REFLEXION

L'eau manque toujours à Sebaa Chioukh et Beni Ouarsous (w. Tlemcen)

Depuis la mise en service de la station de dessalement de l’eau de mer de Tafsout (Honaïne), la situation de l’eau dans la daïra de Remchi connaît une amélioration progressive dans les communes alimentées à partir de ladite station. Les habitants de certains quartiers de la ville de Remchi qui ont passé deux mois infernaux marqués par une grande pénurie d’eau nécessitant l’apport, à plusieurs reprises, des colporteurs, ont accueilli avec un grand soulagement l’arrivée de l’eau de mer purifiée dans leurs robinets.
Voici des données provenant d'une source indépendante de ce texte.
(** C5, as amended: for a jar whose cookies have pairwise distinct names
    that are text, and values that are [None] or text which [set_cookie]
    leaves as it is, all text being made of Unicode scalar values, and
    where [cookies.json] can be written, [save_cookies] followed by
    [load_cookies] raises nothing and leaves a jar with the same
    name/value pairs, in the same order. *)
Theorem save_then_load st :
  disk_writable st = true ->
  plain_jar (cookies st) ->
  exists st2,
    save_cookies st = (Ret tt, saved st) /\
    load_cookies (saved st) = (Ret tt, st2) /\
    pairs (cookies st2) = pairs (cookies st) /\
    (forall p, In p (pairs (cookies st2)) <-> In p (pairs (cookies st))).
Proof.
  intros Hw Hj.
  destruct (plain_jar_texts Hj) as (Ht & Hm & Hnd & Hp).
  destruct Hj as [_ Hn].
  set (m := map (fun c => (key_text (name c), value c)) (cookies st)) in *.
  exists (with_cookies
            (map (fun kv => Cookie (KStr (fst kv)) (Requests.unquote_value (snd kv))
                                   [] (u "/")) m)
            (saved st)).
  assert (Es : save_cookies st = (Ret tt, saved st)).
  { rewrite save_cookies_run. unfold after_save. rewrite Hw. reflexivity. }
  assert (El : load_cookies (saved st)
               = (Ret tt,
                  with_cookies
                    (map (fun kv => Cookie (KStr (fst kv))
                                           (Requests.unquote_value (snd kv)) [] (u "/")) m)
                    (saved st))).
  { rewrite (@load_cookies_file (saved st)
               (dumps_dict (Requests.dict_from_cookiejar (cookies st)))) by reflexivity.
    rewrite (dict_from_cookiejar_distinct Ht Hn).
    unfold dumps_dict, pairs. rewrite map_map. cbn [fst snd]. fold m.
    rewrite (loads_dumps_members Hm).
    rewrite dict_fold_distinct by (auto; intros k _ []).
    cbn [app]. rewrite (cookiejar_from_dict_distinct _ Hnd). reflexivity. }
  assert (Ep : pairs (map (fun kv => Cookie (KStr (fst kv))
                                            (Requests.unquote_value (snd kv)) [] (u "/")) m)
               = pairs (cookies st)).
  { rewrite <- Hp. unfold pairs. rewrite map_map. reflexivity. }
  split; [exact Es |]. split; [exact El |].
  cbn [cookies with_cookies]. split; [exact Ep |].
  intros p. rewrite Ep. reflexivity.
Qed.

Lemma save_then_load_witness :
  exists st2,
    load_cookies (saved (Examples.holding [Examples.sid (u "1") (u "/"); Examples.lang]))
    = (Ret tt, st2) /\
    pairs (cookies st2) = [(KStr (u "sid"), JStr (u "1")); (KStr (u "lang"), JStr (u "zh"))].
Proof.
  destruct (@save_then_load
              (Examples.holding [Examples.sid (u "1") (u "/"); Examples.lang]))
    as (st2 & _ & El & Ep & _).
  - reflexivity.
  - split.
    + repeat constructor; try (exists (u "sid"); split; [reflexivity |]);
        try (exists (u "lang"); split; [reflexivity |]);
        repeat constructor; vm_compute; intuition discriminate.
    + repeat constructor; cbn; intuition discriminate.
  - exists st2. split; [exact El | exact Ep].
Defined.

(** C5, as stated, fails on a jar that holds one name under two paths:
    the pair of the first cookie is not there after the round trip. *)
Lemma save_then_load_same_name :
  exists st1 st2,
    save_cookies
      (Examples.holding [Examples.sid (u "1") (u "/"); Examples.sid (u "2") (u "/forum")])
    = (Ret tt, st1) /\
    load_cookies st1 = (Ret tt, st2) /\
    In (KStr (u "sid"), JStr (u "1"))
       (pairs [Examples.sid (u "1") (u "/"); Examples.sid (u "2") (u "/forum")]) /\
    pairs (cookies st2) = [(KStr (u "sid"), JStr (u "2"))] /\
    ~ In (KStr (u "sid"), JStr (u "1")) (pairs (cookies st2)).
Proof.
  eexists _, _. split; [vm_compute; reflexivity |].
  split; [vm_compute; reflexivity |].
  split; [left; reflexivity |].
  split; [vm_compute; reflexivity |].
  vm_compute. intros [H | []]. discriminate.
Qed.

(** The other conditions of the round trip are needed as well: a value
    wrapped in double quotes loses its escaped quotes on the way back, a
    high surrogate followed by a low one comes back as one character,
    and nothing comes back when the file cannot be written. *)
Lemma round_trip_quoted_value :
  exists st1 st2,
    save_cookies (Examples.holding [Examples.sid [0x22; 0x61; 0x5C; 0x22]%N (u "/")])
    = (Ret tt, st1) /\
    load_cookies st1 = (Ret tt, st2) /\
    pairs (cookies st2) = [(KStr (u "sid"), JStr [0x22; 0x61]%N)].
Proof. eexists _, _. repeat split; vm_compute; reflexivity. Qed.

Lemma round_trip_surrogates :
  exists st1 st2,
    save_cookies (Examples.holding [Examples.sid [0xD83D; 0xDE00]%N (u "/")])
    = (Ret tt, st1) /\
    load_cookies st1 = (Ret tt, st2) /\
    pairs (cookies st2) = [(KStr (u "sid"), JStr [0x1F600%N])].
Proof. eexists _, _. repeat split; vm_compute; reflexivity. Qed.

Lemma round_trip_read_only :
  exists st1 msg st2,
    save_cookies (Examples.alice_read_only []) = (Ret tt, st1) /\
    cookies_json st1 = None /\
    load_cookies st1 = (Raise (Exn FileNotFoundError msg), st2).
Proof. eexists _, _, _. repeat split; vm_compute; reflexivity. Qed.

(** ** [get_top_posts] *)

(** The fetch of the front page never raises: every fault ends in
    [None], with a line printed. *)
Lemma get_top_posts_returns parser st :
  exists v st', get_top_posts parser st = (Ret v, st').
Proof.
  unfold get_top_posts, try_except, bind, lift, ret, print.
  destruct (Requests.send _ st) as [[r | e] st1]; [| eauto].
  destruct (Requests.raise_for_status r); [| eauto].
  destruct (extract (parser (text r))); eauto.
Qed.

(** A missing block gives the empty list for its kind, and both kinds
    are empty when neither block is there. *)
Lemma extract_kind_missing soup target :
  Bs4.find_id target soup = None -> extract_kind soup target = Ret [].
Proof. intros H. unfold extract_kind. rewrite H. reflexivity. Qed.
Le nombre de colporteurs sillonnant les rues de la ville a très nettement diminué car les citoyens ne font plus appel à eux du moment qu’ils ne doivent pas attendre longtemps avant de recevoir le précieux liquide. La distribution est plus régulière et devrait s’améliorer encore plus à l’avenir, selon un responsable de l’Algérienne des eaux. Certes, tout n’est pas encore parfait, notamment dans les zones où les conduites anciennes cèdent sous la forte pression de l’eau comme on peut le constater à plusieurs endroits. Des déversements d’eau occasionnés par des fuites d’eau peuvent, en effet, être vus, parfois en grande quantité, à l’exemple de ce qui a été vu durant deux jours et deux nuits en contrebas de l’avenue « Larbi Ben M’Hidi », principale artère de la ville. Les services compétents en la matière ont donc du pain sur la planche pour régler ce problème de déperdition d’eau qui coûte cher. Dans un premier temps, ils devront, en urgence, colmater les brèches avant de procéder progressivement à la rénovation des tronçons du réseau d’AEP qui ne l’ont pas encore été jusqu’à présent. Une fois les conduites d’eau vétustes remplacées, tout ira pour le mieux. Contrairement à leurs concitoyens des communes de Remchi et Aïn Youcef qui sont comblés depuis que leurs habitations sont alimentées à partir de la station de dessalement de Tafsout, les habitants des communes de Sebaa Chioukh et Beni Ouarsous continuent de manquer cruellement d’eau qui ne leur parvient qu’une fois tous les dix jours ou la quinzaine et de surcroît en quantité insuffisante. Cette situation les contraint de faire appel aux colporteurs qui, eux, s’en donnent à cœur joie et dictent leur prix dépassant assez largement les 1000 Da par citerne, selon quelques témoignages. Les habitants de ces communes ne pourront être satisfaits que lorsque celles-ci seront raccordées au nouveau réseau partant de la station de dessalement. Ces derniers espèrent que les travaux nécessaires au raccordement soient effectués dans les plus brefs délais afin qu’ils se débarrassent, eux aussi, d’un problème lancinant qui aura longtemps perturbé leur vie quotidienne.